Europe solar industry should not be naïve about China, warns trade group EU ProSun

Solar trade body EU ProSun, which has for many years lobbied on behalf of the now-insolvent SolarWorld for the introduction and extension of EU solar trade duties on produce coming from China, has issued a new warning to European PV manufacturers of the threat posed by China’s state influence.

As Chinese premier Li Keqiang arrives in Brussels today for the occasion of the EU-China Summit (June 1-2), EU ProSun president Milan Nitschke said that more job losses will be felt in Europe as a result of China’s “unfair trade practices”.

“Europe must not be naïve about China,” Nitschke said. “It is a state-planned economy. Despite claiming to stand against protectionism China is doing just the opposite. Compliance with clear trade rules should be a prerequisite for any discussions.”

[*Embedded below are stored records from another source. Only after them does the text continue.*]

(** C39: a saved state of all the sequences of a recurrent memory without rollback snapshots is
    read back into any memory, whatever it held, that has as many cells as the saved one uses,
    and for every sequence with a state a cell number and a snapshot index: the state is
    written and accepted, and in the memory that
    is read every sequence has the position, the sharing sequences and the state it had in the
    memory that was saved, or none if it had none. Without a number for one of the sequences the
    state is refused, even where its cells fit ([restore_needs_the_sequences]). *)
Theorem recurrent_save_roundtrip n_pos m m2 (rows rows2 : list row) :
  wf m -> wf m2 -> n_rs_seq m = 0 -> length rows = length (cells m) -> (length (cells m2) <= length rows2)%nat ->
  used m <= size m2 -> (forall s, 0 <= tail (cell (cells m) s) -> s < size m2 /\ s < Z.of_nat (length (rs_idx m2))) ->
  exists saved m3 rows3, save_state m rows (-1) = Ok saved /\ restore_state n_pos m2 rows2 saved (-1) = Ok (m3, rows3) /\
    wf m3 /\ same_dims m2 m3 /\ length rows3 = length rows2 /\ blank_rows rows3 (cells m3) /\
    forall s, view (cells m3) s = view (cells m) s /\ state_of rows3 (cells m3) s = state_of rows (cells m) s.
Proof.
  intros W W2 Hrs Hrows Hrows2 Hfit Hseqs. destruct (state_write_ok m (-1) W Hrs) as (rws & Ew & Ei).
  pose proof (count_written m W) as Hcount. rewrite <- Hcount in Hfit.
  destruct (write_data_ok rows rws) as (data & Ed & Ld & Hd).
  { rewrite Ei, Hrows. intros i Hi. by apply written_spec in Hi as [? _]. }
  rewrite Ei in Ld, Hd. unfold save_state. rewrite Ew. bind_simpl. cbn [fst snd]. rewrite Ed. bind_simpl.
  set (ws := written (-1) (cells m)) in *.
  exists (Z.of_nat (length ws), saved_of (-1) (cells m) <$> ws, data). destruct (state_read_all m m2 W W2 Hfit Hseqs n_pos) as (m3 & Er & A & Hh & Hu & S3).
  unfold restore_state. cbn [fst snd]. rewrite Nat2Z.id. subst ws. rewrite Er. bind_simpl.
  destruct (read_data_ok (head m3) data rows2) as (rows3 & E3 & L3 & H3); [lia|unfold size in Hfit; lia|].
  exists m3, rows3. split; [done|]. rewrite E3. bind_simpl. split; [done|]. pose proof (read_cells_wf m m2 W W2 Hfit Hseqs (cells m3) A) as H.
  split_and!; [|done..| |].
  - pose proof (wf_size _ W2). apply (wf_intro m2); [done..| |lia]. rewrite (read_count m m2 W Hfit (cells m3) A). lia.
  - intros i Hb. by destruct (read_not_blank m m2 W (cells m3) A i).
  - intros s. split; [by apply (read_view m m2 W W2 Hfit Hseqs)|]. unfold RecurrentState.state_of.
    destruct (tail_cases m m2 W W2 Hfit Hseqs (cells m3) A s) as [[-> ->]|(x & Hx & H0 & _ & ->)]; [done|].
    rewrite !(proj2 (Z.ltb_ge _ 0)) by lia. f_equal. pose proof (lookup_lt_Some _ _ _ Hx).
    rewrite H3, decide_True, Hh, Z.sub_0_r, Nat2Z.id by lia. by apply Hd.
Qed.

The EU ProSun statement sought to draw attention to China’s ‘Manufacturing in China 2025’ program, which it claims contains an explicit call for “obtaining global domination” of entire industries, including solar.

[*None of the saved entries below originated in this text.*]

(* ===== verification/KvCache.v ===== *)
(** The operations of the KV cache on the metadata of its cells
    (src/src/llama-kv-cache.cpp): removing, copying, keeping, shifting and dividing
    sequences, the search for slots, the placement of ubatches and the dry run that
    prepares a batch.

    The model is of a cache without an exact tail (the pointer [tail] is null) and
    leaves out the tensors: [materialize_pending_copies] only forgets the
    copies that are pending.  A cell index and a head are [nat]; the search counts
    tested cells without wrap-around (at most twice the number of cells). *)

From S2P Require Import Prelude.
From S2P Require Import KvCells.
From S2P Require Import Memory.
From S2P Require Import Batch.

Module KvCache.
Import Cells.

(** ** Data *)

(** What the operations can end with: undefined behaviour or a failed assertion, a
    loop the model cut short, and the exceptions of the structured allocation and of
    [set_allocation_group_size]. *)
Inductive kv_error :=
| Undefined
| OutOfFuel
| StageAlias
| NoOwner
| InvalidOwner
| InvalidGroupSize
| SplitError (e : Batch.batch_error).

#[export] Instance kv_undef : Undef kv_error := Undefined.

Abbreviation R := (result kv_error).

Inductive llama_swa_type :=
| LLAMA_SWA_TYPE_NONE
| LLAMA_SWA_TYPE_STANDARD
| LLAMA_SWA_TYPE_CHUNKED
| LLAMA_SWA_TYPE_SYMMETRIC.

(** [other] tells whether the cache shares the cells of another one; [sc_info] holds
    the pairs of streams whose copy is pending. *)
Record kv_cache := mk_cache {
  other : bool;
  n_pos_per_embd : Z;
  n_seq_max : nat;
  n_stream : nat;
  n_swa : Z;
  swa_type : llama_swa_type;
  v_heads : list nat;
  v_cells : list llama_kv_cells;
  seq_to_stream : list nat;
  sc_info : list (nat * nat);
  allocation_group_size : nat;
  allocation_stage_groups : nat;
  allocation_seq_heads : list nat;
}.

Definition with_streams (k : kv_cache) (cs : list llama_kv_cells) (hs : list nat) : kv_cache :=
  mk_cache (other k) (n_pos_per_embd k) (n_seq_max k) (n_stream k) (n_swa k) (swa_type k) hs cs
    (seq_to_stream k) (sc_info k) (allocation_group_size k) (allocation_stage_groups k)
    (allocation_seq_heads k).
Definition with_sc_info (k : kv_cache) (sc : list (nat * nat)) : kv_cache :=
  mk_cache (other k) (n_pos_per_embd k) (n_seq_max k) (n_stream k) (n_swa k) (swa_type k)
    (v_heads k) (v_cells k) (seq_to_stream k) sc (allocation_group_size k)
    (allocation_stage_groups k) (allocation_seq_heads k).
Definition with_allocation (k : kv_cache) (g st : nat) (ahs : list nat) : kv_cache :=
  mk_cache (other k) (n_pos_per_embd k) (n_seq_max k) (n_stream k) (n_swa k) (swa_type k)
    (v_heads k) (v_cells k) (seq_to_stream k) (sc_info k) g st ahs.
Definition with_allocation_heads (k : kv_cache) (ahs : list nat) : kv_cache :=
  with_allocation k (allocation_group_size k) (allocation_stage_groups k) ahs.

(** Replace the cells and the head of one stream. *)
Definition set_stream (k : kv_cache) (st : nat) (c : llama_kv_cells) (h : nat) : kv_cache :=
  with_streams k (<[st := c]> (v_cells k)) (<[st := h]> (v_heads k)).

(** The stream, the cells and the head of a sequence. *)
Definition stream_id (k : kv_cache) (s : Z) : R nat :=
  _ ← ensure (0 <=? s) Undefined; at_ (seq_to_stream k) (Z.to_nat s).

Definition seq_in_range (k : kv_cache) (s : Z) : bool :=
  (0 <=? s) && (s <? Z.of_nat (length (seq_to_stream k))).

Definition get_size (k : kv_cache) : R nat :=
  st ← at_ (seq_to_stream k) 0%nat; c ← at_ (v_cells k) st; Ok (size c).

(** The part of the constructor that sets up the cells. *)
Definition init_cells (n_pos : Z) (kv_size n_seq_max n_stream : nat) (n_swa : Z)
    (swa : llama_swa_type) : kv_cache :=
  mk_cache false n_pos n_seq_max n_stream n_swa swa (replicate n_stream 0%nat)
    (replicate n_stream (resize kv_size cells_init))
    (if (1 <? n_stream)%nat then List.seq 0 n_stream
     else replicate (Z.to_nat LLAMA_MAX_SEQ) 0%nat)
    [] 1 1 (replicate n_seq_max 0%nat).

(** ** Sliding windows *)

Definition is_masked_swa (n_swa : Z) (swa : llama_swa_type) (p0 p1 : Z) : option bool :=
  assert_ ((0 <=? p0) && (0 <=? p1));;
  match swa with
  | LLAMA_SWA_TYPE_NONE => Some false
  | LLAMA_SWA_TYPE_STANDARD => Some (i32 n_swa <=? p1 - p0)
  | LLAMA_SWA_TYPE_CHUNKED =>
      assert_ (negb (n_swa =? 0));; Some (p0 <? p1 / n_swa * n_swa)
  | LLAMA_SWA_TYPE_SYMMETRIC =>
      let half := Z.quot (i32 n_swa) 2 in
      Some ((p1 - p0 <? - half) || (half <? p1 - p0))
  end.

(** ** The heads of the structured allocation *)

Definition reset_allocation_head (k : kv_cache) (s : Z) : kv_cache :=
  if (s <? 0) || (Z.of_nat (n_seq_max k) <=? s) || (length (allocation_seq_heads k) =? 0)%nat then k
  else with_allocation_heads k (<[Z.to_nat s := 0%nat]> (allocation_seq_heads k)).

(** The cell of the largest position of a sequence; [size] when there is none. *)
Definition newest_cell (c : llama_kv_cells) (s : Z) : R (Z * nat) :=
  foldM (fun (st : Z * nat) i =>
    b ← deref (seq_has c i s);
    if b : bool then p ← deref (pos_get c i); Ok (if st.1 <? p then (p, i) else st) else Ok st)
    (-1, size c) (List.seq 0 (size c)).

Definition rebuild_allocation_head (k : kv_cache) (s : Z) : R kv_cache :=
  if (s <? 0) || (Z.of_nat (n_seq_max k) <=? s) || (allocation_group_size k <=? 1)%nat
     || negb (n_stream k =? 1)%nat then Ok k
  else
    c ← at_ (v_cells k) 0%nat;
    r ← newest_cell c s;
    if (r.2 =? size c)%nat then Ok (reset_allocation_head k s)
    else
      _ ← at_ (allocation_seq_heads k) (Z.to_nat s);
      Ok (with_allocation_heads k (<[Z.to_nat s := S r.2]> (allocation_seq_heads k))).

Definition all_seqs (k : kv_cache) : list Z := seqZ 0 (Z.of_nat (n_seq_max k)).

Definition rebuild_all (k : kv_cache) : R kv_cache := foldM rebuild_allocation_head k (all_seqs k).

Definition set_allocation_group_size (k : kv_cache) (group_size stage_groups : nat) : R kv_cache :=
  n ← get_size k;
  _ ← ensure (negb ((group_size =? 0)%nat || (stage_groups =? 0)%nat ||
                    negb (n mod group_size =? 0)%nat || (n / group_size <? stage_groups)%nat))
        InvalidGroupSize;
  Ok (foldl reset_allocation_head (with_allocation k group_size stage_groups (allocation_seq_heads k))
        (all_seqs k)).

(** ** Operations on sequences *)

Definition materialize_pending_copies (k : kv_cache) : kv_cache := with_sc_info k [].

Definition clear (k : kv_cache) : R kv_cache :=
  let k := with_sc_info k [] in
  k ← foldM (fun k st => c ← at_ (v_cells k) st; _ ← at_ (v_heads k) st;
               Ok (set_stream k st (reset c) 0)) k (List.seq 0 (n_stream k));
  Ok (foldl reset_allocation_head k (all_seqs k)).

(** A loop over all cells that remembers the first cell it freed ([new_head]). *)
Definition sweep (f : llama_kv_cells -> nat -> R (llama_kv_cells * bool)) (c : llama_kv_cells)
    : R (llama_kv_cells * nat) :=
  foldM (fun (st : llama_kv_cells * nat) i =>
    r ← f st.1 i;
    Ok (r.1, if (r.2 : bool) && (st.2 =? size c)%nat then i else st.2))
    (c, size c) (List.seq 0 (size c)).

(** "If we freed up a slot, set head to it so searching can start there." *)
Definition lower_head (c : llama_kv_cells) (new_head head : nat) : nat :=
  if negb (new_head =? size c)%nat && (new_head <? head)%nat then new_head else head.

Definition p0_of (p0 : Z) : Z := if p0 <? 0 then 0 else p0.
Definition p1_of (p1 : Z) : Z := if p1 <? 0 then 2 ^ 31 - 1 else p1.

Definition seq_rm_cell_in (p0 p1 s : Z) (c : llama_kv_cells) (i : nat) : R (llama_kv_cells * bool) :=
  hit ← deref (pos_in c i p0 p1);
  if negb hit then Ok (c, false) else
  b ← deref (seq_has c i s);
  if b : bool then deref (Cells.seq_rm c i s) else Ok (c, false).

Definition rm_cell_in (p0 p1 : Z) (c : llama_kv_cells) (i : nat) : R (llama_kv_cells * bool) :=
  hit ← deref (pos_in c i p0 p1);
  if negb hit then Ok (c, false) else
  c ← deref (rm c i); Ok (c, true).

Definition sweep_stream (f : llama_kv_cells -> nat -> R (llama_kv_cells * bool))
    (k : kv_cache) (st : nat) : R kv_cache :=
  c ← at_ (v_cells k) st;
  h ← at_ (v_heads k) st;
  r ← sweep f c;
  Ok (set_stream k st r.1 (lower_head r.1 r.2 h)).

Definition seq_rm_unchecked (k : kv_cache) (s p0 p1 : Z) : R kv_cache :=
  if other k then Ok k else
  let k := materialize_pending_copies k in
  _ ← ensure ((s =? -1) || seq_in_range k s) Undefined;
  let p0 := p0_of p0 in
  let p1 := p1_of p1 in
  if 0 <=? s then
    st ← stream_id k s;
    k ← sweep_stream (seq_rm_cell_in p0 p1 s) k st;
    rebuild_allocation_head k s
  else
    k ← foldM (sweep_stream (rm_cell_in p0 p1)) k (List.seq 0 (n_stream k));
    rebuild_all k.

(** [can_seq_rm] is always true without a compact tail. *)
Definition seq_rm (k : kv_cache) (s p0 p1 : Z) : R kv_cache :=
  if other k then Ok k else seq_rm_unchecked k s p0 p1.

Definition seq_rm_cell (k : kv_cache) (s : Z) (i : nat) : R kv_cache :=
  _ ← ensure (seq_in_range k s) Undefined;
  st ← stream_id k s;
  c ← at_ (v_cells k) st;
  h ← at_ (v_heads k) st;
  r ← deref (Cells.seq_rm_cell c i s);
  if r.2 : bool then
    rebuild_allocation_head (set_stream k st r.1 (if (i <? h)%nat then i else h)) s
  else Ok (set_stream k st r.1 h).

Definition seq_keep (k : kv_cache) (s : Z) : R kv_cache :=
  if other k then Ok k else
  let k := materialize_pending_copies k in
  _ ← ensure (seq_in_range k s) Undefined;
  st ← stream_id k s;
  k ← sweep_stream (fun c i => deref (Cells.seq_keep c i s)) k st;
  rebuild_all k.

Definition seq_add_cell_in (p0 p1 s d : Z) (c : llama_kv_cells) (i : nat) : R (llama_kv_cells * bool) :=
  hit ← deref (pos_in c i p0 p1);
  if negb hit then Ok (c, false) else
  b ← deref (seq_has c i s);
  if b : bool then deref (pos_add c i d) else Ok (c, false).

Definition seq_add (k : kv_cache) (s p0 p1 d : Z) : R kv_cache :=
  if other k then Ok k else
  let k := materialize_pending_copies k in
  _ ← ensure (seq_in_range k s) Undefined;
  _ ← ensure (n_pos_per_embd k =? 1) Undefined;
  st ← stream_id k s;
  c ← at_ (v_cells k) st;
  _ ← at_ (v_heads k) st;
  if d =? 0 then Ok k else
  let p0 := p0_of p0 in
  let p1 := p1_of p1 in
  if p0 =? p1 then Ok k else
  r ← sweep (seq_add_cell_in p0 p1 s d) c;
  rebuild_allocation_head (set_stream k st r.1 (if (r.2 =? size c)%nat then 0%nat else r.2)) s.

Definition seq_div_cell_in (p0 p1 s d : Z) (c : llama_kv_cells) (i : nat) : R (llama_kv_cells * bool) :=
  hit ← deref (pos_in c i p0 p1);
  if negb hit then Ok (c, false) else
  b ← deref (seq_has c i s);
  if b : bool then c ← deref (pos_div c i d); Ok (c, false) else Ok (c, false).

Definition seq_div (k : kv_cache) (s p0 p1 d : Z) : R kv_cache :=
  if other k then Ok k else
  let k := materialize_pending_copies k in
  _ ← ensure (seq_in_range k s) Undefined;
  _ ← ensure (n_pos_per_embd k =? 1) Undefined;
  st ← stream_id k s;
  c ← at_ (v_cells k) st;
  if d =? 1 then Ok k else
  let p0 := p0_of p0 in
  let p1 := p1_of p1 in
  if p0 =? p1 then Ok k else
  h ← at_ (v_heads k) st;
  r ← sweep (seq_div_cell_in p0 p1 s d) c;
  rebuild_allocation_head (set_stream k st r.1 h) s.

(** Copy within a stream: the cells of the source also belong to the destination. *)
Definition seq_cp_cell_in (p0 p1 src dst : Z) (c : llama_kv_cells) (i : nat) : R (llama_kv_cells * bool) :=
  hit ← deref (pos_in c i p0 p1);
  if negb hit then Ok (c, false) else
  b ← deref (seq_has c i src);
  if b : bool then c ← deref (Cells.seq_add c i dst); Ok (c, false) else Ok (c, false).

(** Copy between streams: cell [i] of the destination from cell [i] of the source. *)
Definition cross_cp_cell (c0 : llama_kv_cells) (src dst : Z) (c1 : llama_kv_cells) (i : nat)
    : R llama_kv_cells :=
  b ← deref (seq_has c0 i src);
  if b : bool then
    p ← deref (pos_get c0 i);
    sh ← deref (get_shift c0 i);
    e ← deref (ext_get c0 i);
    p ← (if negb (sh =? 0) then
           p ← int_ (p - sh); _ ← ensure (0 <=? p) Undefined; Ok p
         else Ok p);
    c1 ← deref (pos_set c1 i p);
    c1 ← deref (Cells.seq_add c1 i dst);
    c1 ← (if negb (sh =? 0) then fst <$> deref (pos_add c1 i sh) else Ok c1);
    deref (ext_set c1 i e)
  else Ok c1.

(** A bound that leaves out a part of the buffer. *)
Definition cuts (n : nat) (p : Z) : R bool :=
  if 0 <? p then q ← int_ (p + 1); Ok (q <? i32 (Z.of_nat n)) else Ok false.

Definition is_full (n : nat) (p0 p1 : Z) : R bool :=
  b0 ← cuts n p0; b1 ← cuts n p1; Ok (negb b0 && negb b1).

Definition seq_cp (k : kv_cache) (src dst p0 p1 : Z) : R kv_cache :=
  if other k then Ok k else
  let k := materialize_pending_copies k in
  _ ← ensure (seq_in_range k src) Undefined;
  _ ← ensure (seq_in_range k dst) Undefined;
  st0 ← stream_id k src;
  st1 ← stream_id k dst;
  if (st0 =? st1)%nat then
    c ← at_ (v_cells k) st0;
    if src =? dst then Ok k else
    h ← at_ (v_heads k) st0;
    r ← sweep (seq_cp_cell_in (p0_of p0) (p1_of p1) src dst) c;
    rebuild_allocation_head (set_stream k st0 r.1 h) dst
  else
    n ← get_size k;
    full ← is_full n p0 p1;
    _ ← ensure full Undefined;
    let k := with_sc_info k (sc_info k ++ [(st0, st1)]) in
    c0 ← at_ (v_cells k) st0;
    c1 ← at_ (v_cells k) st1;
    c1 ← foldM (cross_cp_cell c0 src dst) (reset c1) (List.seq 0 (size c0));
    h0 ← at_ (v_heads k) st0;
    rebuild_allocation_head (set_stream k st1 c1 h0) dst.

End KvCache.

“The Chinese government has expanded the state’s influence in its economy in recent years,“ continued Nitschke. ”Even more alarming is the fact that they have strategically focused on taking over entire industry sectors. This has led to the loss of hundreds of thousands of jobs in the EU, for example, in the steel and solar sectors in recent years.  We will soon see other sectors affected if Europe does not insist on China’s strict compliance with international trade rules.”

EU ProSun draws a direct parallel between Chinese state influence in the solar industry, and the type of insolvency that hit SolarWorld – a German-headquartered solar firm – in recent weeks, calling the impact a “market distortion” that heaps unfair competition on to the European solar industry.

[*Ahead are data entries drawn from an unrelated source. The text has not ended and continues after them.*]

Lemma clear_ok k ls :
  cache_rep n k ls ->
  ends_in k (clear k) (cleared <$> ls) [].
Proof.
  intros HC. unfold clear.
  assert (HC0 : cache_rep n (with_sc_info k []) ls) by (by apply cache_rep_sc).
  assert (Hc0 : config (with_sc_info k []) = config k /\ sc_info (with_sc_info k []) = []) by done.
  revert HC0 Hc0. generalize (with_sc_info k []) as k0. intros k0 HC0 [Hc0 Hp0].
  remember (cleared <$> ls) as ls' eqn:El.
  assert (Hl : length ls' = length ls) by (subst ls'; apply length_fmap).
  destruct (for_total (fun j k1 => cache_rep n k1 (take j ls' ++ drop j ls) /\ sc_info k1 = [] /\ config k1 = config k)
    (fun k st => c ← at_ (v_cells k) st; _ ← at_ (v_heads k) st; Ok (set_stream k st (reset c) 0))
    (n_stream k0) k0) as (k1 & E & HC1 & Hp1 & Hc1).
  - rewrite (ck_streams _ _ _ HC0). intros j k1 Hj (HC1 & Hp1 & Hc1).
    destruct (lookup_lt_is_Some_2 ls j Hj) as [lh Hlh].
    assert (Hlh' : ls' !! j = Some (cleared lh)).
    { subst ls'. by rewrite list_lookup_fmap, Hlh. }
    assert (Hj' : (take j ls' ++ drop j ls) !! j = Some lh).
    { rewrite lookup_app_r; rewrite length_take; [|lia]. rewrite lookup_drop, <- Hlh. f_equal. lia. }
    destruct (cache_rep_stream _ _ _ _ HC1 Hj') as (c & h & Hc & Hh & HR & Hln & Hhn & Hsz).
    rewrite (at_lookup _ _ _ Hc). cbn [mbind result_bind]. rewrite (at_lookup _ _ _ Hh). cbn [mbind result_bind].
    eexists. split; [done|]. split; [|done].
    replace (take (S j) ls' ++ drop (S j) ls)
      with (<[j := cleared lh]> (take j ls' ++ drop j ls)).
    { eapply cache_rep_set; [done|by apply (reset_rep _ _ _ HR)| |lia]. simpl. by rewrite length_replicate. }
    rewrite (take_S_r _ _ _ Hlh'), <- app_assoc. rewrite (drop_S _ _ _ Hlh).
    rewrite insert_app_r_alt; rewrite length_take; [|lia].
    by replace (j - j `min` length ls')%nat with 0%nat by lia.
  - split; [by rewrite take_0, drop_0|done].
  - rewrite E. cbn [mbind result_bind].
    rewrite (ck_streams _ _ _ HC0) in HC1.
    rewrite take_ge, drop_ge, app_nil_r in HC1 by lia.
    assert (forall l k2, same_cells k1 k2 -> same_cells k1 (foldl reset_allocation_head k2 l)) as Hf.
    { induction l as [|s l IH]; intros k2 Hk; [done|]. simpl. apply IH.
      eapply same_cells_trans; [exact Hk|]. apply reset_allocation_head_same. }
    pose proof (Hf (all_seqs k1) k1 (same_cells_refl k1)) as Hs. destruct (same_cells_config _ _ Hs).
    eexists. split_and!; [done|by eapply same_cells_rep|congruence|congruence].
Qed.
End Cache.

(** The cache the constructor makes, and any cache the operations lead to, represent
    an abstract cache. *)
Lemma init_cells_rep n_pos n N M n_swa swa :
  Z.of_nat n < 2 ^ 31 -> (0 < M)%nat -> Z.of_nat M <= LLAMA_MAX_SEQ -> Z.of_nat N <= LLAMA_MAX_SEQ ->
  cache_rep n (init_cells n_pos n N M n_swa swa) (replicate M (replicate n free, false)).
Proof.
  intros Hn HM HM' HN. unfold init_cells.
  split; cbn [other v_cells v_heads n_stream seq_to_stream n_seq_max allocation_seq_heads];
    rewrite ?length_replicate; try done.
  - apply Forall2_replicate. apply rep_fresh. lia.
  - apply Forall_replicate. simpl. by rewrite length_replicate.
  - apply Forall_replicate. lia.
  - destruct (Nat.ltb_spec 1 M); rewrite ?length_seq, ?length_replicate; [lia|].
    split; [by apply Nat.ltb_lt|by apply Z.leb_le].
  - destruct (Nat.ltb_spec 1 M); [|by apply Forall_replicate].
    apply Forall_forall. intros st [? ?]%elem_of_seq. lia.
Qed.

The group successfully lobbied the EU to introduce anti-dumping tariffs on Chinese solar companies, as well as the introduction of the Minimum Import Price (MIP). However, many European and global solar firms reject these measures, claiming that a free-market approach is the only viable model for Europe’s solar industry to follow.

At this week’s Intersolar Europe, SolarWorld was conspicuous by its absence, having declined to take its traditional booth spot at the entrance to Hall A1. During the opening conference on Tuesday, SolarPower Europe CEO James Watson reiterated his call for a solar sector that is free from all trade barriers.